Each line below must be written out exactly as shown.

____ Data to examine

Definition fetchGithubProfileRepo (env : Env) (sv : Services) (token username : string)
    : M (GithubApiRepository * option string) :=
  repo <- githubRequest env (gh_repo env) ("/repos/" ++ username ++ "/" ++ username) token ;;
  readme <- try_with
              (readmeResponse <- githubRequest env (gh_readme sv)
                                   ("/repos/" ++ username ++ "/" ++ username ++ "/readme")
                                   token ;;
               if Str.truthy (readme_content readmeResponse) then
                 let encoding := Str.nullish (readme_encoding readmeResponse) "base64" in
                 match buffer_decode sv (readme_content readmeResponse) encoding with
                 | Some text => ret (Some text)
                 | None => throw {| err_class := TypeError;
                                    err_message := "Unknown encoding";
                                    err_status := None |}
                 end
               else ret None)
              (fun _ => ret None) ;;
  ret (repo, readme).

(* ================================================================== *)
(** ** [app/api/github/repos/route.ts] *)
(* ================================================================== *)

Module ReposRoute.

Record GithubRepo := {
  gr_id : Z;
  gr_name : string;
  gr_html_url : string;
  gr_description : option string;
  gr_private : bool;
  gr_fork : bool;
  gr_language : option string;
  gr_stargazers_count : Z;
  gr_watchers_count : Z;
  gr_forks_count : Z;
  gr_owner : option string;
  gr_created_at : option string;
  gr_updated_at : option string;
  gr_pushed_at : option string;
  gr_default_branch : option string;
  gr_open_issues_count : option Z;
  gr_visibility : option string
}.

________

- _Answer to this exercise_
Definition fetchGithubProfileRepo (env : Env) (sv : Services) (token username : string)
    : M (GithubApiRepository * option string) :=
  repo <- githubRequest env (gh_repo env) ("/repos/" ++ username ++ "/" ++ username) token ;;
  readme <- try_with
              (readmeResponse <- githubRequest env (gh_readme sv)
                                   ("/repos/" ++ username ++ "/" ++ username ++ "/readme")
                                   token ;;
               if Str.truthy (readme_content readmeResponse) then
                 let encoding := Str.nullish (readme_encoding readmeResponse) "base64" in
                 match buffer_decode sv (readme_content readmeResponse) encoding with
                 | Some text => ret (Some text)
                 | None => throw {| err_class := TypeError;
                                    err_message := "Unknown encoding";
                                    err_status := None |}
                 end
               else ret None)
              (fun _ => ret None) ;;
  ret (repo, readme).

(* ================================================================== *)
(** ** [app/api/github/repos/route.ts] *)
(* ================================================================== *)

Module ReposRoute.

Record GithubRepo := {
  gr_id : Z;
  gr_name : string;
  gr_html_url : string;
  gr_description : option string;
  gr_private : bool;
  gr_fork : bool;
  gr_language : option string;
  gr_stargazers_count : Z;
  gr_watchers_count : Z;
  gr_forks_count : Z;
  gr_owner : option string;
  gr_created_at : option string;
  gr_updated_at : option string;
  gr_pushed_at : option string;
  gr_default_branch : option string;
  gr_open_issues_count : option Z;
  gr_visibility : option string
}.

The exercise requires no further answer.